I have an array of five numbers (eg "int[] rnum = {1, 6, 7, 3, 8}")... I also have 5 buttons that are supposed to get disabled depending on the integers given in the array... I have 25 buttons and their names are as follows "b1, b2, b3, b4.... etc.". So what is the easiest way to change a button's "Enabled" property by referencing the button object's name with the integers given in the array... For example the rnum[1] = 6 ==> b6.Enabled = false... I know I can make a switch statement but if there are lots of buttons how can I automate this?

As @Alex K. mentioned

public Button GetButtonByIndex(int index)
{
  return (Button)this.Controls.Find("b" + index, true).FirstOrDefault();
}

then GetButtonByIndex(1) will return b1 , etc.

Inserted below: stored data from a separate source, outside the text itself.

(* ===== verification/Tables.v ===== *)
(** * The store's tables ([dagron-core/migrations], [dagron-core/src/db/sqlite.rs])

    SQLite is not part of the repository; a table is a finite map from its key, an UPDATE
    changes the rows its WHERE selects (read before any of them changes) and answers with
    how many there were, and a transaction is a function on the store.  One [World] gathers
    what the store uses of code outside the repository: the environment, chrono's text of an
    instant, serde's JSON and YAML, and the order in which an unordered read meets rows. *)

From S2P Require Export Prelude Json Spec Models Policy.
From coqutil Require Export Datatypes.RecordSettersUsingExistingGetters.

(** ** Rows *)

(** A row of [task_runs]; its key is the id. *)
Module T.
Record task_run := {
  run_id : str;
  name : str;
  status : Models.TaskStatus;
  attempt : Z;
  attempt_base : Z;
  remaining_deps : Z;
  input : option str;
  output : option str;
  log : option str;
  log_fence : option Z;
  log_gen : option Z;
  claimed_by : option str;
  lease_expires_at : option time;
  version : Z;
  scheduled_at : option time;
  finished_at : option time;
  trigger_rule : str;
  allow_failure : bool;
  is_approval : bool;
  approval_timeout_secs : option Z;
  approval_on_timeout : option str;
  runner_class : str;
  gang_id : option str;
  gang_rank : option Z;
  gang_size : option Z;
  priority : Z;
  pool : option str;
  fanout_of : option str;
  fanout_parent : option str;
  fanout_epoch : Z;
  stop_requested_at : option time;
  session_id : option str;
  sub_run_id : option str;
  wake_at : option time;
  wait_url : option str;
  wait_dataset : option str;
  wait_dataset_cursor : option Z;
  next_poll_at : option time;
  external_kind : option str;
  external_handle : option str;
  external_endpoint : option str;
  external_epoch : Z;
  external_deadline_at : option time;
  cache_hit : bool;
  decided_by : option str;
  decision_comment : option str;
  fault_class : option str;
  fault_detail : option str;
  fault_confidence : option str;
  quota_wait_since : option time;
  quota_waits : Z;
  quota_wait_version : option Z;
  quota_wait_detail : option str;
  checkpoint_uri : option str;
  checkpoint_marker : option str;
  reset_by : option str;
}.
End T.

(** A row of [workflow_runs]. *)
Module R.
Record workflow_run := {
  definition_id : str;
  status : Models.RunStatus;
  created_at : time;
  finished_at : option time;
  deadline_at : option time;
  alert_deadline_at : option time;
  alert_fired_at : option time;
  result_from : option str;
  environment : option str;
  clock_confidence : str;
  clock_offset_ms : option Z;
  clock_source : option str;
  concurrency_key : option str;
  parameters : option str;
  start_pending_at : option time;
  completion_pending_at : option time;
  queued_at : option time;
  admitted_at : option time;
  triggered_by : option str;
  stopping_as : option Models.RunStatus;
  stop_requested_at : option time;
  output : option str;
  whole_reruns : Z;
}.
End R.

Record definition := { def_name : str; def_spec : str; def_created_at : time }.
Record attempt_row := {
  at_reason : str;
  at_status : option Models.TaskStatus;
  at_scheduled_at : option time;
  at_output : option str;
  at_truncated : bool;
  at_finished_at : time;
}.
(** An event's payload: the status a run ended with, or how many of its tasks were put
    back, by what, and the task that was asked for. *)
Inductive event_body :=
| Completed (status : Models.RunStatus)
| PutBack (by_ : Models.RunAgain) (tasks : nat) (task_id : option str).
Record event := { e_run : str; e_type : str; e_body : event_body; e_at : time }.
Record idempotency := { idem_run : option str; idem_created_at : time }.

Record store := {
  task_runs : gmap str T.task_run;
  task_dependencies : gset (str * str);
  workflow_runs : gmap str R.workflow_run;
  workflow_definitions : gmap str definition;
  run_triggers : gmap str Models.RunTrigger;
  task_attempts : gmap (str * Z) attempt_row;
  event_outbox : list event;
  dead_letters : gset str;
  source_offsets : gmap str (str * time);
  run_idempotency : gmap (str * str) idempotency;
  dataset_events : list (Z * str);
}.

Definition empty_store : store :=
  {| task_runs := ∅; task_dependencies := ∅; workflow_runs := ∅; workflow_definitions := ∅;
     run_triggers := ∅; task_attempts := ∅; event_outbox := []; dead_letters := ∅;
     source_offsets := ∅; run_idempotency := ∅; dataset_events := [] |}.

(** ** What the store relies on *)

Class World := {
  num : Type;
  env : str -> option str;
  rfc3339 : time -> str;
  DATE_MAX : time;
  clock_current : Models.ClockConfidence * option Z * option str;
  task_to_json : Spec.TaskSpec num -> str;
  task_from_json : str -> option (Spec.TaskSpec num);
  parameters_to_json : gmap str str -> str;
  (** [doc.get("max_active_runs")?.as_u64()] of a stored definition. *)
  yaml_max_active_runs : str -> option N;
  (** [doc.get("run_timeout_secs").as_u64()], and [doc.get("deadline").get("in").as_str()]. *)
  yaml_run_timeout_secs : str -> option N;
  yaml_deadline_in : str -> option str;
  (** Rows as an unordered read meets them. *)
  scan : gmap str T.task_run -> list (str * T.task_run);
}.

(** What that code documents.  A read meets each row once.  A derived [Serialize] writes a
    field under its own name, and the derived [Deserialize] reads it back: a task with a
    [when] is written with the key, in double quotes, and what reads back of a task's text
    has that task's [when].  (Of texts from elsewhere neither holds: a key may be escaped.) *)
Class ScanLaw (W : World) : Prop := {
  scan_perm : forall t, Permutation (scan t) (map_to_list t);
}.
Class WhenLaw (W : World) : Prop := {
  when_written : forall t, Spec.when t <> None ->
    contains (QUOTE :: $"when" ++ [QUOTE]) (to_lower (task_to_json t)) = true;
  when_read : forall t t', task_from_json (task_to_json t) = Some t' -> Spec.when t' = Spec.when t;
}.

(** ** Statements *)

Definition affected {A} (p : str -> A -> bool) (t : gmap str A) : gmap str A :=
  filter (fun kv => p kv.1 kv.2 = true) t.

Definition update_where {A} (p : str -> A -> bool) (f : A -> A) (t : gmap str A) : gmap str A :=
  map_imap (fun id r => Some (if p id r then f r else r)) t.

(** [UPDATE ... SET f WHERE p], and its [rows_affected]. *)
Definition update_tasks (p : str -> T.task_run -> bool) (f : T.task_run -> T.task_run) (s : store)
    : store * nat :=
  (s <| task_runs ::= update_where p f |>, size (affected p (task_runs s))).

Definition update_runs (p : str -> R.workflow_run -> bool) (f : R.workflow_run -> R.workflow_run)
    (s : store) : store * nat :=
  (s <| workflow_runs ::= update_where p f |>, size (affected p (workflow_runs s))).

(** The ids an UPDATE ... RETURNING id answers with. *)
Definition returning {A} (p : str -> A -> bool) (t : gmap str A) : list str :=
  map fst (map_to_list (affected p t)).

Definition is_status (x : Models.TaskStatus) (r : T.task_run) : bool := bool_decide (T.status r = x).
Definition run_is (x : Models.RunStatus) (r : R.workflow_run) : bool := bool_decide (R.status r = x).
Definition is_null {A} (o : option A) : bool := match o with None => true | Some _ => false end.
Definition not_null {A} (o : option A) : bool := negb (is_null o).
Definition coalesce {A} (o : option A) (d : A) : option A := match o with Some a => Some a | None => Some d end.
(** [col = ?] against a value, false for NULL; [col IS ?] compares NULL as a value. *)
Definition sql_eq `{EqDecision A} (o : option A) (a : A) : bool := bool_decide (o = Some a).
Definition sql_lt (o : option time) (t : time) : bool :=
  match o with Some a => (a <? t)%Z | None => false end.
Definition sql_le (o : option time) (t : time) : bool :=
  match o with Some a => (a <=? t)%Z | None => false end.

(** The edges of a task, with the rows on their far side. *)
Definition dependency_rows (s : store) (id : str) : list (str * T.task_run) :=
  omap (fun e => if bool_decide (e.1 = id) then pair e.2 <$> task_runs s !! e.2 else None)
    (elements (task_dependencies s)).

Definition dep_statuses (s : store) (id : str) : list Models.TaskStatus :=
  map (fun d => T.status d.2) (dependency_rows s id).

(** The statement every terminal transition shares: [UPDATE task_runs SET remaining_deps =
    remaining_deps - 1 WHERE id IN (SELECT dependent_id FROM task_dependencies WHERE
    dependency_id = ?) AND status = 'pending']. *)
Definition decrement_dependents (id : str) (s : store) : store :=
  (update_tasks (fun i r => bool_decide ((i, id) ∈ task_dependencies s) && is_status Models.Pending r)
     (fun r => r <| T.remaining_deps ::= Z.pred |>) s).1.

(** A DELETE of tasks: migration 044 has their attempts go with them. *)
Definition delete_tasks (gone : str -> bool) (s : store) : store :=
  s <| task_runs ::= filter (fun kv => gone kv.1 = false) |>
    <| task_attempts ::= filter (fun kv => gone kv.1.1 = false) |>.

(** ** Lemmas *)

Lemma update_where_lookup {A} (p : str -> A -> bool) (f : A -> A) (t : gmap str A) i :
  update_where p f t !! i = (fun r => if p i r then f r else r) <$> t !! i.
Proof. unfold update_where. rewrite map_lookup_imap. by destruct (t !! i). Qed.

Lemma affected_lookup {A} (p : str -> A -> bool) (t : gmap str A) i r :
  affected p t !! i = Some r <-> t !! i = Some r /\ p i r = true.
Proof. unfold affected. by rewrite map_lookup_filter_Some. Qed.

Lemma affected_none {A} (p : str -> A -> bool) (t : gmap str A) :
  size (affected p t) = 0 <-> forall i r, t !! i = Some r -> p i r = false.
Proof.
  rewrite map_size_empty_iff. unfold affected. rewrite map_empty_filter. split.
  - intros H i r Hi. specialize (H i r Hi). cbn in H. by destruct (p i r).
  - intros H i r Hi. cbn. by rewrite (H _ _ Hi).
Qed.

(** An UPDATE that affected no row changed nothing. *)
Lemma update_where_none {A} (p : str -> A -> bool) (f : A -> A) (t : gmap str A) :
  size (affected p t) = 0 -> update_where p f t = t.
Proof.
  rewrite affected_none. intros H. apply map_eq. intros i. rewrite update_where_lookup.
  destruct (t !! i) as [r|] eqn:E; [|done]. simpl. by rewrite (H _ _ E).
Qed.

(** An UPDATE of one id affects one row or none. *)
Lemma affected_one {A} (p : A -> bool) (t : gmap str A) id :
  affected (fun i r => bool_decide (i = id) && p r) t
  = match t !! id with
    | Some r => if p r then {[ id := r ]} else ∅
    | None => ∅
    end.
Proof.
  apply map_eq. intros i. unfold affected. apply option_eq. intros r.
  rewrite map_lookup_filter_Some. cbn. rewrite andb_true_iff, bool_decide_eq_true. split.
  - intros (Hi & -> & Hp). rewrite Hi, Hp. apply lookup_singleton_eq.
  - destruct (t !! id) as [x|] eqn:E; [|done]. destruct (p x) eqn:Ep; [|done].
    intros [<- <-]%lookup_singleton_Some. done.
Qed.

Lemma dependency_rows_spec s id d r :
  (d, r) ∈ dependency_rows s id <-> (id, d) ∈ task_dependencies s /\ task_runs s !! d = Some r.
Proof.
  unfold dependency_rows. rewrite list_elem_of_omap. split.
  - intros ([a b] & Hin%elem_of_elements & H). cbn in H. case_bool_decide as Ha; [|done].
    subst a. destruct (task_runs s !! b) eqn:E; [|done]. by injection H as <- <-.
  - intros [Hin Hr]. exists (id, d). split; [by apply elem_of_elements|]. cbn.
    rewrite bool_decide_true by done. by rewrite Hr.
Qed.

Lemma dep_statuses_spec s id x :
  x ∈ dep_statuses s id
  <-> exists d r, (id, d) ∈ task_dependencies s /\ task_runs s !! d = Some r /\ T.status r = x.
Proof.
  unfold dep_statuses. rewrite list_elem_of_fmap. split.
  - intros ([d r] & -> & [H1 H2]%dependency_rows_spec). eauto.
  - intros (d & r & H1 & H2 & <-). exists (d, r). split; [done|]. by apply dependency_rows_spec.
Qed.

Lemma decrement_lookup id s i :
  task_runs (decrement_dependents id s) !! i
  = (fun r => if bool_decide ((i, id) ∈ task_dependencies s) && is_status Models.Pending r
              then r <| T.remaining_deps ::= Z.pred |> else r) <$> task_runs s !! i.
Proof. unfold decrement_dependents, update_tasks. cbn. by rewrite update_where_lookup. Qed.

#[export] Hint Rewrite @update_where_lookup decrement_lookup : rust.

You can do it using reflection. here is an example:

class Foo
{
    public int Bar1 { get; set; }
    public int Bar2 { get; set; }
    public Foo()
    {
        Bar1 = 2;
        Bar2 = 3;
    }
    public int GetBar(int barNum) //return type should be Button for you
    {
        PropertyInfo i = this.GetType().GetProperty("Bar"+barNum);
        if (i == null)
            throw new Exception("Bar" + barNum + " does not exist");
        return (int)i.GetValue(this); //you should cast to Button instead of int
    }
}

and Main:

class Program
{
    static void Main(string[] args)
    {
        Foo f = new Foo();
        for (int i = 1; i <= 3; i++)
            try
            {
                Console.WriteLine(f.GetBar(i));
            }
            catch (Exception ex)
            {
                Console.WriteLine(ex.Message);
            }
        Console.ReadLine();
    }
}

The output will be:

2
3
Bar3 does not exist

note that while i printed the result of foo.GetBar(i) , you could in your case do something like that: foo.GetButton(i).Enabled = false;

While looking for buttons inside Controls (recursively or of known container) will works, much easier solution (in general) is this

var buttons = new[] {b1, b2, b3, b4, b5 }; // can be a field initialized in form constructor
buttons[number - 1].Text = "lalala"; // number is from 1 to 5

If you don't want to convert received number to index , then you can add null as first element into array.